§ **Work instructions**
After locating the line that contains "implement them.", restate it and each later line word for word through the end of the records.
# # # # #
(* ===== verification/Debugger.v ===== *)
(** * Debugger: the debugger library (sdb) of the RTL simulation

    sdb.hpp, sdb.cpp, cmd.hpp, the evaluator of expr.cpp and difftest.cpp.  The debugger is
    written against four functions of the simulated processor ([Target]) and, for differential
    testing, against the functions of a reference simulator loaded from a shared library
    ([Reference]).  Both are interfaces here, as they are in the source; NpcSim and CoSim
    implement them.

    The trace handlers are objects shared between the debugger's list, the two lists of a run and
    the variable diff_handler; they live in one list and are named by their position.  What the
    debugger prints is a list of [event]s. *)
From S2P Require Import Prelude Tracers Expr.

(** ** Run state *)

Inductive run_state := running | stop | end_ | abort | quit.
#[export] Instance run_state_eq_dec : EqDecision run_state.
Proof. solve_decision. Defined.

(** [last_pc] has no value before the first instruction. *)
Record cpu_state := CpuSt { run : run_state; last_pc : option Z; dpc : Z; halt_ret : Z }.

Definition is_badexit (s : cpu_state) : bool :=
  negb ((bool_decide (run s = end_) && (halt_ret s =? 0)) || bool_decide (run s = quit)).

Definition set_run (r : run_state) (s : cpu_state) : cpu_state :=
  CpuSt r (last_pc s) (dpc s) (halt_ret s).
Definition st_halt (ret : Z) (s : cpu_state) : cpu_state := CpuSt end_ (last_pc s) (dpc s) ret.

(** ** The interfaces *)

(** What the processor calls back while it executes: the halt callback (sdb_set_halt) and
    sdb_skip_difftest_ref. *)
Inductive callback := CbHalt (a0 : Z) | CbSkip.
# # # # #
§ **Exercise answer**
    implement them.

    The trace handlers are objects shared between the debugger's list, the two lists of a run and
    the variable diff_handler; they live in one list and are named by their position.  What the
    debugger prints is a list of [event]s. *)
From S2P Require Import Prelude Tracers Expr.

(** ** Run state *)

Inductive run_state := running | stop | end_ | abort | quit.
#[export] Instance run_state_eq_dec : EqDecision run_state.
Proof. solve_decision. Defined.

(** [last_pc] has no value before the first instruction. *)
Record cpu_state := CpuSt { run : run_state; last_pc : option Z; dpc : Z; halt_ret : Z }.

Definition is_badexit (s : cpu_state) : bool :=
  negb ((bool_decide (run s = end_) && (halt_ret s =? 0)) || bool_decide (run s = quit)).

Definition set_run (r : run_state) (s : cpu_state) : cpu_state :=
  CpuSt r (last_pc s) (dpc s) (halt_ret s).
Definition st_halt (ret : Z) (s : cpu_state) : cpu_state := CpuSt end_ (last_pc s) (dpc s) ret.

(** ** The interfaces *)

(** What the processor calls back while it executes: the halt callback (sdb_set_halt) and
    sdb_skip_difftest_ref. *)
Inductive callback := CbHalt (a0 : Z) | CbSkip.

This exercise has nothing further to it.